Until recently, brain metastases almost invariably contributed to patients’ death, having only limited treatment options. Immune checkpoint inhibitors and BRAF/MEK inhibitors have provided dramatic advances in the treatment of metastatic melanoma. The phase II studies conducted to date have confirmed the efficacy of the new systemic therapies in patients with MBM, and have improved the prognosis for these patients. For checkpoint inhibitors and BRAF/MEK inhibitors, the response rates in the brain are similar to those outside the brain. However, the duration of response appears to be shorter in the brain, particularly for targeted therapy.

The results of retrospective studies suggest that combining stereotactic radiosurgery with immune checkpoint inhibitors or BRAF/MEK inhibitors improves brain metastasis control and prolongs overall survival, without increased toxicity. However, the results of prospective studies are still awaited.

Treatment decisions for patients with MBM should be made by an interdisciplinary tumor board in order to establish the best possible treatment for the individual patient, taking into account the prognostic factors in each case.
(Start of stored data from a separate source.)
(* ===== verification/IceSystem.v ===== *)
(** The ICE agent as a system of events: ticks of its task, datagrams, candidates,
    calls of its user.  The invariant holds in every reachable state, and no
    datagram and no call panics it but by an overflow that a build checks for. *)
From Stdlib Require Import Strings.String.
From S2P Require Import Prelude Utf8 Stun StunLaws StunAttrs StunAttrsLaws Text IpText Buffer IceCandidate IceAgent IceSelector IceApi IceMessage IceSample IceInvariant.

(** The clocks only move by [ClockTo].  A remote candidate is built as
    [RTCIceCandidate::to_ice] builds it. *)
Inductive IceEvent : Type :=
  | ClockTo (instant system : Z)
  | Contact
  | Datagram (c : nat) (buf : bytes) (src : SocketAddr)
  | RemoteCandidate (config : CandidateBaseConfig) (id : str)
  | Gather (handler : bool) (listen : IpAddr -> option Z) (random_id : IpAddr -> str) (ips : list IpAddr)
  | Dial (remote_ufrag remote_pwd : bytes)
  | Accept (remote_ufrag remote_pwd : bytes)
  | Restart (rng : nat -> nat) (ufrag pwd : bytes)
  | CloseAgent
  | SendData (buf : bytes)
  | RecvData (buf : bytes).

Section system.
Context {P : Profile} {env : IceEnv}.

(** The task of the connectivity checks runs from the start until the close. *)
Definition task_running (a : AgentInternal) : bool := negb (ai_started_ch_tx a) && ai_done_tx a.

Definition ice_contact (k : Checks) : AM Checks :=
  running ← st_get task_running;
  if (running : bool) then contact k else mret k.

Definition add_remote (config : CandidateBaseConfig) (id : str) : GM unit :=
  match new_candidate_host config id with
  | Ok c => c ← internal (new_arc c); Agent_add_remote_candidate c
  | Err e => st_raise e
  | Panic => st_lift Panic
  | OutOfFuel => st_lift OutOfFuel
  end.

Definition ice_event (e : IceEvent) (k : Checks) : GM Checks :=
  match e with
  | ClockTo instant system => _ ← internal (st_modify (fun a => a <| ai_instant := instant |> <| ai_system := system |>)); mret k
  | Contact => internal (ice_contact k)
  | Datagram c buf src => _ ← internal (recv_round c buf src); mret k
  | RemoteCandidate config id => _ ← add_remote config id; mret k
  | Gather handler listen random_id ips => _ ← gather_candidates handler listen random_id ips; mret k
  | Dial u p => _ ← dial u p; mret k
  | Accept u p => _ ← accept u p; mret k
  | Restart rng u p => _ ← restart rng u p; mret k
  | CloseAgent => _ ← Agent_close; mret k
  | SendData buf => _ ← internal (AgentConn_send buf); mret k
  | RecvData buf => _ ← internal (AgentConn_recv buf); mret k
  end.

(** The addresses of the machine have the length of their family. *)
Definition event_wf (e : IceEvent) : Prop :=
  match e with Gather _ _ _ ips => Forall ip_wf ips | _ => True end.

Record config_wf (c : AgentConfig) : Prop := {
  cw_max : 0 <= default DEFAULT_MAX_BINDING_REQUESTS (cf_max_binding_requests c) <= 65535;
  cw_timeouts : default DEFAULT_DISCONNECTED_TIMEOUT (cf_disconnected_timeout c)
                + default DEFAULT_FAILED_TIMEOUT (cf_failed_timeout c) <= DURATION_MAX
}.

(** A step is an event that does not panic; a failed call leaves the task as it was. *)
Inductive ice_step : Checks * Agent -> Checks * Agent -> Prop :=
  | step_ok e k g k' g' : event_wf e -> ice_event e k g = (Ok k', g') -> ice_step (k, g) (k', g')
  | step_err e k g err g' : event_wf e -> ice_event e k g = (Err err, g') -> ice_step (k, g) (k, g').

(** A new agent, with the clocks it reads *)
Inductive ice_init : Checks * Agent -> Prop :=
  | init_new config mdns_random tie_breaker instant system rng g : config_wf config ->
      Agent_new config mdns_random tie_breaker instant system rng = Ok g ->
      ice_init (mkChecks ConnUnspecified instant, g).

Definition reachable (s : Checks * Agent) : Prop := exists s0, ice_init s0 /\ rtc ice_step s0 s.
End system.

(** * Addresses that are read from text *)
Lemma read_octets_length n i s o r : read_octets n i s = Some (o, r) -> length o = n.
Proof.
  revert i s o r. induction n as [|n IH]; intros i s o r; cbn [read_octets]; [by intros [= <- _]|].
  destruct (read_separator _ _ _ _) as [[v s']|]; [|done]. destruct (read_octets n (S i) s') as [[o' s'']|] eqn:Ho; [|done].
  intros [= <- _]. cbn. f_equal. by eapply IH.
Qed.

Lemma segments_length o : (length (segments o) * 2 <= length o)%nat.
Proof.
  assert (H : forall n o, (length o <= n)%nat -> (length (segments o) * 2 <= length o)%nat); [|by apply (H (length o))].
  induction n as [|n IH]; intros [|a [|b o']] Hn; cbn in *; try lia. specialize (IH o'). lia.
Qed.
Though recent studies report encouraging results with intracranial control rates of 50–75%, most patients still progress and die. Thus, prospective studies, particularly of treatment combinations and sequences, innovative treatment strategies, and biomarkers of treatment response in patients with MBM, are urgently needed.

Recent studies report encouraging results for BRAF/MEK inhibitors and anti-PD-1/anti-CTLA-4 antibodies in the treatment of patients with melanoma brain metastases (MBM). However, a substantial number of patients still progress and die from brain metastases.
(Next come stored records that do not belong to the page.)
Lemma host_priority config c : built_from config c -> config_words config ->
  exists p, candidate_priority (E := IceError) c = Ok p /\ 0 < p < 2 ^ 32.
Proof.
  intros [Ht Hc _ _ _ _ Hp _] [_ _ _ Hcr Hpr Hcomp]. unfold candidate_priority. rewrite Hp, Ht, Hc.
  change (2 ^ 32) with 4294967296 in *. destruct (Z.eqb_spec (cc_priority config) 0) as [H0|Hne]; cbn [negb]; [|eexists; split; [done|lia]].
  specialize (Hcomp H0). change (2 ^ 16) with 65536 in *. unfold local_preference.
  assert (Hr : forall z, 0 <= z < 4294967296 -> in_range 32 z) by (intros z Hz; exact Hz).
  change (Z.shiftl 1 24 * preference Host) with 2113929216. change (Z.shiftl 1 8 * DEFAULT_LOCAL_PREFERENCE) with 16776960.
  do 5 (rewrite arith_ok by (apply Hr; lia); cbn [mbind res_bind]). eexists. split; [done|]. lia.
Qed.

Lemma marshal_words config c p : built_from config c -> candidate_priority (E := IceError) c = Ok p ->
  candidate_marshal crc32_iscsi c = Ok (join [32] [foundation crc32_iscsi c; print_int (ca_component c);
    network_short (ca_network_type c); print_int p; ca_address c; print_int (ca_port c); chars "typ"; chars "host"]).
Proof.
  intros [Ht _ _ _ Hrel _ _ _] Hp. unfold candidate_marshal. rewrite Hp, Hrel, Ht. cbn [mbind res_bind]. reflexivity.
Qed.

Lemma built_network config c : built_from config c -> network_short (ca_network_type c) = UDP.
Proof.
  intros [_ _ _ _ _ _ _ Hn]. destruct (if ends_with _ _ then _ else _) as [[ip|]|]; [|by destruct Hn as [-> _]|done].
  destruct Hn as [-> _]. by destruct (is_ipv4 ip).
Qed.

Lemma parse_print_unsigned w z : 0 <= z < 2 ^ w -> parse_field (parse_unsigned w (print_int z)) = Ok z.
Proof. intros H. unfold parse_unsigned. rewrite parse_print_int by lia. done. Qed.

(** The text of a host candidate, and the candidate it is read as *)
Definition candidate_text (foundation : str) (component priority : Z) (address : str) (port : Z) : str :=
  join [32] [foundation; print_int component; UDP; print_int priority; address; print_int port; chars "typ"; chars "host"].

Lemma unmarshal_candidate_text f n p a port id : is_word f -> is_word a -> 0 <= n < 2 ^ 16 -> 0 <= p < 2 ^ 32 -> 0 <= port < 2 ^ 16 ->
  unmarshal_candidate (candidate_text f n p a port) id = new_candidate_host (mkCandidateBaseConfig [] UDP a port n p f false) id.
Proof.
  intros Hf Ha Hn Hp Hpo. unfold unmarshal_candidate, candidate_text. rewrite split_join_words.
  - cbn [length Nat.ltb Nat.leb index lookup list_lookup mbind res_bind].
    rewrite (parse_print_unsigned 16 n) by done. cbn [mbind res_bind]. rewrite (parse_print_unsigned 32 p) by done. cbn [mbind res_bind].
    rewrite (parse_print_unsigned 16 port) by done. reflexivity.
  - repeat constructor; try apply Hf; try apply Ha; try apply print_int_word; done.
Qed.


(** C20. The text of a host candidate, read back by the peer. Whatever configuration
    a host candidate was built of - an address of either family or an mDNS name; a
    foundation that is given or computed; a priority that is given, or computed for a
    component that the formula allows - its text can be computed and is parsed, and
    what comes back equals the candidate for the comparison that finds pairs, has
    its component, its resolved address, its foundation and its priority, and the same text again. *)
Theorem candidate_text_roundtrip config id id' c : new_candidate_host config id = Ok c -> config_words config ->
  exists s c', candidate_marshal crc32_iscsi c = Ok s /\ unmarshal_candidate s id' = Ok c' /\
    candidate_equal c' c = true /\ ca_component c' = ca_component c /\ ca_resolved_addr c' = ca_resolved_addr c /\
    foundation crc32_iscsi c' = foundation crc32_iscsi c /\
    candidate_priority (E := IceError) c' = candidate_priority (E := IceError) c /\
    candidate_marshal crc32_iscsi c' = Ok s.
Proof.
  intros Hc%new_candidate_built Hw. destruct (host_priority config c Hc Hw) as (p & Hp & Hpr).
  pose proof (marshal_words config c p Hc Hp) as Hm. destruct Hw as [Ha Hf Hport Hcomp _ _].
  pose proof Hc as [Ht Hco Had Hpo Hrel Hfo _ Hn].
  set (config' := mkCandidateBaseConfig [] UDP (ca_address c) (ca_port c) (ca_component c) p (foundation crc32_iscsi c) false).
  destruct (new_candidate_again config c config' id' Hc Had eq_refl) as [c' Hc'].
  pose proof (built_network config c Hc) as Hshort.
  rewrite Hshort in Hm. assert (Hfw : is_word (foundation crc32_iscsi c)) by (apply foundation_word; by rewrite Hfo).
  eexists _, c'. split; [exact Hm|]. assert (Hun : unmarshal_candidate (join [32] [foundation crc32_iscsi c; print_int (ca_component c); UDP;
    print_int p; ca_address c; print_int (ca_port c); chars "typ"; chars "host"]) id' = Ok c').
  { etrans; [apply unmarshal_candidate_text|exact Hc']; [exact Hfw|by rewrite Had|by rewrite Hco|lia|by rewrite Hpo]. }
  split; [exact Hun|]. apply new_candidate_built in Hc'. pose proof Hc' as [Ht' Hco' Had' Hpo' Hrel' Hfo' Hpri' Hn'].
  cbn [config' cc_address cc_port cc_component cc_priority cc_foundation] in *. rewrite Had in Hn'.
  assert (Hnet : ca_network_type c' = ca_network_type c /\ ca_resolved_addr c' = ca_resolved_addr c).
  { destruct (if ends_with _ _ then _ else _) as [[ip|]|]; [| |done]; destruct Hn as [-> ->], Hn' as [-> ->]; by rewrite ?Hpo. }
  destruct Hnet as [Hnet Hres]. assert (Hfn : foundation crc32_iscsi c' = foundation crc32_iscsi c).
  { unfold foundation at 1. rewrite Hfo'. by destruct (foundation crc32_iscsi c) eqn:E; [destruct Hfw|]. }
  assert (Hprio : candidate_priority (E := IceError) c' = Ok p).
  { unfold candidate_priority. rewrite Hpri'. by rewrite (proj2 (Z.eqb_neq p 0)) by lia. }
  split; [|split; [done|split; [done|split; [done|split; [congruence|]]]]].
  - unfold candidate_equal. rewrite Hnet, Ht', Ht, Had', Hpo', Hrel', Hrel, Z.eqb_refl. by rewrite !bool_decide_true.
  - rewrite (marshal_words config' c' p Hc' Hprio), Hfn, Hco', Hnet, Hshort, Had', Hpo'. done.
Qed.
End text.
Retrospective studies suggest an overall survival benefit with acceptable toxicity for stereotactic ablative radiotherapy combined with BRAF/MEK inhibitors or immune checkpoint inhibitors.

Treatment decisions for patients with MBM should be made by an interdisciplinary tumor board in order to establish the best possible treatment for the individual patient.

For patients with MBM, further research on brain-specific mechanisms of therapy resistance and prospective clinical studies are essential.